Leopoldo Lopez, the jailed leader of the Voluntad Popular opposition party, said in an interview with the Chilean newspaper El Mercurio that he had rejected a proposal made to him last year by Maduro: that he leave the country.
Lopez made the statement in response to questions sent to him by the newspaper. The article, published in today’s edition of El Mercurio, can be found here. Below, my translation of the interview (bolding mine):
What do you think was Nicolas Maduro’s intention in offering the United States to exchange your release for that of Oscar Lopez Rivera?

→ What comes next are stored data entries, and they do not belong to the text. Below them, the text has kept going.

(** ** A call run alone *)

Lemma steps_flush_count n : forall s hd x R d,
  chain (next s) x R -> length R = n ->
  steps (S n) (s, Flush3 hd x d) = (s, Flush4 hd (u16 (d + zlen R))) \/ R = [].
Proof.
  induction n as [|n IH]; intros s hd x R d Hc Hn; [right; by destruct R|]. left.
  destruct R as [|y R]; [done|]. destruct Hc as (-> & Hy & Hc). cbn [length] in Hn.
  change (steps (S (S n)) (s, Flush3 hd y d)) with (steps (S n) (step s (Flush3 hd y d))).
  cbn [step]. rewrite decide_False by done.
  destruct (IH s hd (next s y) R (u16 (d + 1)) Hc ltac:(lia)) as [E|E].
  - rewrite E. do 2 f_equal. rewrite zlen_cons. unfold wrapU. rewrite Zplus_mod_idemp_l. f_equal. lia.
  - subst R. simpl in Hc, Hn. assert (n = O) as -> by lia. rewrite Hc. cbn [steps fst snd step].
    rewrite decide_True by done. done.
Qed.

Lemma steps_add n m st : steps (n + m) st = steps m (steps n st).
Proof. revert st. induction n as [|n IH]; intros st; [done|]. cbn [Nat.add steps]. apply IH. Qed.

Lemma flush_alone s x L :
  chain (next s) (head s) (x :: L) ->
  steps (2 + S (length (x :: L)) + 1) (s, RtlInterlockedFlushSList) =
  (InterlockedExchangeAdd (mkShared 0 (next s) (counter s)) (- u16 (zlen (x :: L))), FlushDone x).
Proof.
  intros Hc. pose proof Hc as (Hh & Hx & _). rewrite !steps_add.
  assert (steps 2 (s, RtlInterlockedFlushSList) = (mkShared 0 (next s) (counter s), Flush3 x x 0)) as ->.
  { unfold RtlInterlockedFlushSList. cbn [steps step fst snd]. rewrite Hh, decide_False by done.
    cbn [step InterlockedCompareExchangePointer fst snd]. by rewrite Hh, !decide_True. }
  destruct (steps_flush_count (length (x :: L)) (mkShared 0 (next s) (counter s)) x x (x :: L) 0) as [-> |];
    [by rewrite Hh in Hc|done|done|done].
Qed.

I don’t know what his intentions are, but it’s clear that it’s becoming more difficult each day for him to hold me in this unjust and arbitrary manner. Venezuelans – and the whole world – know that we are innocent, as well as that of many compatriots who are also under arrest for political reasons. Recent polls show that 80% of Venezuelans believe that we are innocent, and the most important human rights organizations have spoken about our case, demanded my freedom and that of all political prisoners in Venezuela.
Now, Maduro’s proposal is clear evidence that we are political prisoners and that he controls the whole of the judicial process against me, and is evidence of a proposal he made me a year ago: that I leave Venezuela. That will never happen.

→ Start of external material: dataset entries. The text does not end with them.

(* ===== verification/FileIO.v ===== *)
(** * The file calls of KERNEL32 (dlls/ntdll/file_kernel.c)

    The calls _lread, _llseek, _lwrite and _lclose, on top of a file system of
    type [F] with the Win32 calls: a class of operations, and as a second
    class the laws a client may rely on, stated on the contents and the
    position of an open file.  The Win32 calls end in requests to the server
    process, which is not part of the repository.  Files in memory are an
    instance of both classes. *)
From stdpp Require Import gmap.
From S2P Require Import Prelude.

(** [OpenFile] takes a name (NULL is [None]) and a mode and returns -1 for an
    error; [ReadFile] returns the bytes read, [SetFilePointerEx] the new
    position, [WriteFile] the number of bytes written, [None] for FALSE *)
Class FileIO (F : Type) := {
  OpenFile : F -> option (list Z) -> Z -> F * Z;
  ReadFile : F -> Z -> Z -> F * option (list Z);
  SetFilePointerEx : F -> Z -> Z -> Z -> F * option Z;
  WriteFile : F -> Z -> list Z -> F * option Z;
  SetEndOfFile : F -> Z -> F * bool;
  CloseHandle : F -> Z -> F * bool
}.

Definition SEEK_SET : Z := 0.
Definition HFILE_ERROR : Z := -1.
Definition INVALID_SET_FILE_POINTER : Z := 0xFFFFFFFF.

(** ** The calls *)
Section Calls.
Context {F : Type} `{FileIO F}.

(** the UINT returned and the bytes read *)
Definition _lread (f : F) (handle count : Z) : F * Z * list Z :=
  match ReadFile f handle count with
  | (f, None) => (f, u32 (-1), [])
  | (f, Some bs) => (f, u32 (zlen bs), bs)
  end.

(** with a null highword: the distance is sign-extended to 64 bits *)
Definition SetFilePointer (f : F) (hFile distance method : Z) : F * Z :=
  match SetFilePointerEx f hFile distance method with
  | (f, None) => (f, INVALID_SET_FILE_POINTER)
  | (f, Some newpos) => (f, u32 newpos)
  end.

Definition _llseek (f : F) (hFile lOffset nOrigin : Z) : F * Z :=
  let '(f, r) := SetFilePointer f hFile lOffset nOrigin in (f, s32 r).

Definition _hwrite (f : F) (handle : Z) (buffer : list Z) : F * Z :=
  if zlen buffer =? 0 then
    let '(f, ok) := SetEndOfFile f handle in
    if negb ok then (f, HFILE_ERROR) else (f, 0)
  else
    match WriteFile f handle buffer with
    | (f, None) => (f, HFILE_ERROR)
    | (f, Some result) => (f, s32 result)
    end.

Definition _lwrite (f : F) (hFile : Z) (buffer : list Z) : F * Z :=
  let '(f, r) := _hwrite f hFile buffer in (f, u32 r).

Definition _lclose (f : F) (hFile : Z) : F * Z :=
  let '(f, ok) := CloseHandle f hFile in (f, if ok then 0 else HFILE_ERROR).

End Calls.

(** ** The laws of a file system

    [file f fd] is the contents and the position of the open file [fd],
    [disk f name] the contents of the file of that name *)
Class FileLaws (F : Type) `{FileIO F} := {
  file : F -> Z -> option (list Z * nat);
  disk : F -> list Z -> option (list Z);
  OpenFile_ok : forall f name c,
    disk f name = Some c ->
    exists f' fd, OpenFile f (Some name) 0 = (f', fd) /\ 0 < fd /\ file f fd = None /\
      file f' fd = Some (c, 0%nat) /\ forall fd', fd' <> fd -> file f' fd' = file f fd';
  OpenFile_missing : forall f name,
    disk f name = None -> OpenFile f (Some name) 0 = (f, HFILE_ERROR);
  ReadFile_ok : forall f fd c p n,
    file f fd = Some (c, p) -> 0 <= n ->
    exists f', ReadFile f fd n = (f', Some (take (Z.to_nat n) (drop p c))) /\
      file f' fd = Some (c, p + length (take (Z.to_nat n) (drop p c)))%nat /\
      forall fd', fd' <> fd -> file f' fd' = file f fd';
  SetFilePointerEx_ok : forall f fd c p (off : nat),
    file f fd = Some (c, p) ->
    exists f', SetFilePointerEx f fd (Z.of_nat off) SEEK_SET = (f', Some (Z.of_nat off)) /\
      file f' fd = Some (c, off) /\ forall fd', fd' <> fd -> file f' fd' = file f fd';
  SetFilePointerEx_bad : forall f fd off whence,
    file f fd = None -> SetFilePointerEx f fd off whence = (f, None);
  WriteFile_ok : forall f fd c bs,
    file f fd = Some (c, length c) -> bs <> [] ->
    exists f', WriteFile f fd bs = (f', Some (zlen bs)) /\
      file f' fd = Some (c ++ bs, length (c ++ bs)) /\ forall fd', fd' <> fd -> file f' fd' = file f fd';
  CloseHandle_ok : forall f fd,
    file (fst (CloseHandle f fd)) fd = None /\
    forall fd', fd' <> fd -> file (fst (CloseHandle f fd)) fd' = file f fd'
}.

Section CallLaws.
Context {F : Type} `{HL : FileLaws F}.
Implicit Types f : F.

Lemma lread_ok f fd c p n :
  file f fd = Some (c, p) -> 0 <= n < 2 ^ 32 ->
  let bs := take (Z.to_nat n) (drop p c) in
  exists f', _lread f fd n = (f', zlen bs, bs) /\ file f' fd = Some (c, p + length bs)%nat /\
    forall fd', fd' <> fd -> file f' fd' = file f fd'.
Proof.
  intros Hf Hn bs. destruct (ReadFile_ok f fd c p n Hf ltac:(lia)) as (f' & HR & Hf' & Ho).
  exists f'. unfold _lread. rewrite HR. fold bs. rewrite wrapU_small; [done|].
  subst bs. unfold isU, zlen. rewrite length_take. lia.
Qed.

Lemma llseek_ok f fd c p (off : nat) :
  file f fd = Some (c, p) -> Z.of_nat off < 2 ^ 31 ->
  exists f', _llseek f fd (Z.of_nat off) SEEK_SET = (f', Z.of_nat off) /\ file f' fd = Some (c, off) /\
    forall fd', fd' <> fd -> file f' fd' = file f fd'.
Proof.
  intros Hf Ho. destruct (SetFilePointerEx_ok f fd c p off Hf) as (f' & HS & Hf').
  exists f'. unfold _llseek, SetFilePointer. rewrite HS.
  rewrite wrapU_small, wrapS_small by (unfold isU, isS; lia). done.
Qed.

Lemma llseek_bad f fd off whence : file f fd = None -> _llseek f fd off whence = (f, -1).
Proof. intros Hf. unfold _llseek, SetFilePointer. by rewrite SetFilePointerEx_bad. Qed.

Lemma lwrite_ok f fd c bs :
  file f fd = Some (c, length c) -> bs <> [] -> zlen bs < 2 ^ 31 ->
  exists f', _lwrite f fd bs = (f', zlen bs) /\ file f' fd = Some (c ++ bs, length (c ++ bs)) /\
    forall fd', fd' <> fd -> file f' fd' = file f fd'.
Proof.
  intros Hf Hne Hs. destruct (WriteFile_ok f fd c bs Hf Hne) as (f' & HW & Hf').
  exists f'. unfold _lwrite, _hwrite. pose proof (zlen_nonneg bs).
  destruct (Z.eqb_spec (zlen bs) 0) as [E|E]; [by destruct bs|]. rewrite HW.
  rewrite wrapS_small, wrapU_small by (unfold isU, isS; lia). done.
Qed.

Lemma lclose_ok f fd :
  file (fst (_lclose f fd)) fd = None /\
  forall fd', fd' <> fd -> file (fst (_lclose f fd)) fd' = file f fd'.
Proof.
  unfold _lclose. pose proof (CloseHandle_ok f fd) as HC. by destruct (CloseHandle f fd) as [f' ok].
Qed.
End CallLaws.

(** ** Files in memory *)
Module RamFile.

(** the disk, the open files and the next handle *)
Record fs := mkFs { stored : gmap (list Z) (list Z); opened : gmap Z (list Z * nat); fresh_fd : positive }.
Definition upd (f : fs) (fd : Z) (c : list Z) (p : nat) : fs :=
  mkFs (stored f) (<[fd := (c, p)]> (opened f)) (fresh_fd f).

(** a handle above every open one *)
Definition m_next (f : fs) : Z :=
  map_fold (fun fd _ m => Z.max m (fd + 1)) (Zpos (fresh_fd f)) (opened f).

Definition m_open (f : fs) (name : option (list Z)) (mode : Z) : fs * Z :=
  match name ≫= (fun n => stored f !! n) with
  | Some c => (upd f (m_next f) c 0, m_next f)
  | None => (f, HFILE_ERROR)
  end.

Definition m_read (f : fs) (fd n : Z) : fs * option (list Z) :=
  match opened f !! fd with
  | None => (f, None)
  | Some (c, p) =>
    let bs := take (Z.to_nat n) (drop p c) in
    (upd f fd c (p + length bs), Some bs)
  end.

Definition m_seek (f : fs) (fd off whence : Z) : fs * option Z :=
  match opened f !! fd with
  | None => (f, None)
  | Some (c, p) =>
    let base := if whence =? 0 then 0 else if whence =? 1 then Z.of_nat p else zlen c in
    if base + off <? 0 then (f, None)
    else (upd f fd c (Z.to_nat (base + off)), Some (base + off))
  end.

Definition m_write (f : fs) (fd : Z) (bs : list Z) : fs * option Z :=
  match opened f !! fd with
  | None => (f, None)
  | Some (c, p) =>
    (upd f fd (take p (c ++ replicate (p - length c) 0) ++ bs ++ drop (p + length bs) c)
       (p + length bs), Some (zlen bs))
  end.

Definition m_truncate (f : fs) (fd : Z) : fs * bool :=
  match opened f !! fd with
  | None => (f, false)
  | Some (c, p) => (upd f fd (take p (c ++ replicate (p - length c) 0)) p, true)
  end.

Definition m_close (f : fs) (fd : Z) : fs * bool :=
  (mkFs (stored f) (delete fd (opened f)) (fresh_fd f), bool_decide (is_Some (opened f !! fd))).

Lemma m_next_above f : 0 < m_next f /\ forall fd v, opened f !! fd = Some v -> fd < m_next f.
Proof.
  unfold m_next. apply (map_fold_weak_ind (fun r m => 0 < r /\ forall fd v, m !! fd = Some v -> fd < r)).
  - split; [lia|]. intros fd v Hv. by rewrite lookup_empty in Hv.
  - intros fd v m r Hm [H0 IH]. split; [lia|]. intros fd' v'. destruct (decide (fd = fd')) as [->|Hne].
    + lia.
    + rewrite lookup_insert_ne by done. intros Hv. specialize (IH _ _ Hv). lia.
Qed.

Lemma opened_upd f fd c p : opened (upd f fd c p) !! fd = Some (c, p).
Proof. apply lookup_insert_eq. Qed.
Lemma opened_upd_ne f fd c p fd' : fd' <> fd -> opened (upd f fd c p) !! fd' = opened f !! fd'.
Proof. intros. by apply lookup_insert_ne. Qed.

#[global] Instance mem_io : FileIO fs :=
  {| OpenFile := m_open; ReadFile := m_read; SetFilePointerEx := m_seek; WriteFile := m_write;
     SetEndOfFile := m_truncate; CloseHandle := m_close |}.

#[global, program] Instance mem_laws : FileLaws fs :=
  {| file f fd := opened f !! fd; disk f name := stored f !! name |}.
Next Obligation.
  intros f name c Hc. exists (upd f (m_next f) c 0), (m_next f). destruct (m_next_above f) as [H0 Hn].
  split_and!; [simpl; unfold m_open; simpl; by rewrite Hc|done| |apply opened_upd|].
  - destruct (opened f !! m_next f) as [v|] eqn:E; [|done]. specialize (Hn _ _ E). lia.
  - intros. by apply opened_upd_ne.
Qed.
Next Obligation. intros f name Hc. simpl. unfold m_open. simpl. by rewrite Hc. Qed.
Next Obligation.
  intros f fd c p n Hf Hn. simpl. unfold m_read. rewrite Hf. eexists. split; [done|].
  split; [apply opened_upd|]. intros. by apply opened_upd_ne.
Qed.
Next Obligation.
  intros f fd c p off Hf. simpl. unfold m_seek. rewrite Hf. cbn [Z.eqb SEEK_SET].
  destruct (Z.ltb_spec (0 + Z.of_nat off) 0); [lia|]. eexists. split; [done|].
  split; [rewrite opened_upd; do 2 f_equal; lia|]. intros. by apply opened_upd_ne.
Qed.
Next Obligation. intros f fd off wh Hf. simpl. unfold m_seek. by rewrite Hf. Qed.
Next Obligation.
  intros f fd c bs Hf Hne. simpl. unfold m_write. rewrite Hf. eexists. split; [done|]. split.
  - rewrite opened_upd, Nat.sub_diag, app_nil_r, firstn_all, drop_ge, app_nil_r by lia. by rewrite length_app.
  - intros. by apply opened_upd_ne.
Qed.
Next Obligation.
  intros f fd. simpl. split; [apply lookup_delete_eq|]. intros fd' Hne. by apply lookup_delete_ne.
Qed.

End RamFile.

Do you think the President was serious when he said that?
In our country, institutions have been lost, kidnapped by a corrupt, inefficient and anti-democratic elite. That loss manifests itself in many ways, one being that the people no long know when those in power are joking or when they are being serious.

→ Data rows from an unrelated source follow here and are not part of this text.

(** LZOpenFile opens the file of the name, or else the one of the mangled
    name: a compressed file becomes a handle at position 0 of the expansion,
    another one a plain file at its beginning; without either it fails. *)
Theorem LZOpenFileA_spec w head buf fn :
  length (lzstates w) = MAX_LZSTATES -> (free_slot (lzstates w) < MAX_LZSTATES)%nat ->
  (forall c, found w fn = Some c ->
     bytes c /\ zlen (expand (drop 14 c)) < 2 ^ 32 /\ header_result c <> LZERROR_UNKNOWNALG) ->
  match found w fn with
  | None => LZOpenFileA w head buf true true true fn 0 = (w, HFILE_ERROR)
  | Some c => exists w' fd, file (io w) fd = None /\ others fd (io w) (io w') /\
      if header_result c =? 1 then
        LZOpenFileA w head buf true true true fn 0 = (w', slot_handle w) /\
        represents w' (slot_handle w) fd c (header_length c) 0
      else
        LZOpenFileA w head buf true true true fn 0 = (w', fd) /\
        file (io w') fd = Some (c, 0%nat) /\ lzstates w' = lzstates w
  end.
Proof.
  intros Hl Hs Hc. pose proof (LZOpenFileA_open w head buf fn) as HO. destruct (found w fn) as [c|]; [|done].
  destruct (Hc c eq_refl) as (Hb & Hsz & Hh). destruct HO as (f & fd & H0 & Hn & Ho & Hf & ->).
  destruct (Z.eqb_spec (header_result c) 1) as [H1|H1].
  - destruct (LZInit_compressed (mkWorld f (lzstates w)) head buf fd c 0) as (w' & -> & HR & (HU & _) & _); [done..|].
    change (slot_handle (mkWorld f (lzstates w))) with (slot_handle w) in *.
    exists w', fd. split_and!; [done|by eapply others_trans| |done].
    by destruct (Z.leb_spec (slot_handle w) 0); [unfold slot_handle in *; lia|].
  - destruct (LZInit_plain (mkWorld f (lzstates w)) head buf true true fd c 0) as (f' & -> & Hf' & HU);
      [done|by apply header_plain|].
    exists (mkWorld f' (lzstates w)), fd. split_and!; [done|by eapply others_trans| |done..].
    by destruct (Z.leb_spec fd 0); [lia|].
Qed.

(** the two name manglings are inverse: for a file stored under the name
    LZOpenFile looks for, with the last character of the extension in its
    header, GetExpandedName returns the original name.  The directory may not
    have a dot after its last backslash: mangling takes only the backslash as
    a separator, expanding takes slash and colon too. *)
Theorem GetExpandedName_roundtrip f head buf dir1 dir2 base ext c :
  let fn := dir1 ++ dir2 ++ base ++ 46 :: ext in
  ends_in (fun x => x =? 92) dir1 -> ends_in is_sep (dir1 ++ dir2) ->
  free_of (fun x => (x =? 92) || is_dot x) dir2 -> free_of (fun x => is_sep x || is_dot x) base ->
  free_of is_sep ext -> stands_for (dir1 ++ dir2 ++ base ++ [46]) ext (s8 (nthZ 0 c 9)) ->
  disk f (LZEXPAND_MangleName fn) = Some c -> header_result c = 1 ->
  exists f', GetExpandedNameA f head buf (LZEXPAND_MangleName fn) = (f', 1, Some fn) /\
    forall fd, file f' fd = file f fd.
Proof.
  intros fn Hd1 Hd2 Hf2 Hb He Hst Hd Hh. unfold GetExpandedNameA.
  destruct (OpenFile_ok _ _ _ Hd) as (f1 & fd & -> & H0 & Hn & Hf & Ho).
  destruct (Z.eqb_spec fd HFILE_ERROR) as [E|_]; [unfold HFILE_ERROR in E; lia|].
  destruct (read_header_ok f1 fd c 0 head buf Hf) as (f2 & hd & -> & Ho2 & _ & Hhd).
  destruct (Hhd ltac:(by rewrite Hh)) as [-> _]. rewrite Hh. cbn [Z.leb Z.compare]. unfold fn. rewrite name_ok by done. eexists. split; [done|].
  intros fd'. destruct (lclose_ok f2 fd) as [HC1 HC2].
  destruct (decide (fd' = fd)) as [->|Hne]; [by rewrite HC1, Hn|].
  by rewrite HC2, Ho2, Ho.
Qed.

This same dynamic is the one that drives the most difficult problems faced by our people, like insecurity, scarcity and the high cost of living.
How do you see the Venezuelan government in the year 2015, when chavismo will have to lead with oil near $60 per barrel?
At the time of me writing this response, the price of a barrel of Venezuelan oil is $47. In my year-end message to Venezuelans, I made reference to the difficult social, political and economic situation that we would face in 2015. 2014 ended with inflation figures near 70% and with scarcity levels near 30%. This is how the year begins.
Today, the matter of scarcity is particularly grave. Venezuelans, without any distinction between social class or ideological preference, are forced to line up under sun and rain to find the most basic products. It’s outrageous to see mothers with children in their arms begging for a pack of diapers. Sometimes, the lines are useless because you can’t find what you’re looking for, and if you do find it, it’s rationed to one or two packs per mother. The same goes for sanitary pads and medicine, where the scarcity level nears the 70% mark according to the pharmaceutical union along with food such as chicken, eggs, cooking oil, coffee, home cleaning and personal hygiene products.
Despite this situation, my invitation to all Venezuelans is to see opportunity in this adversity. An opportunity for change. The first step is to find a common cause to share between all of us, or at least a great majority of Venezuelans.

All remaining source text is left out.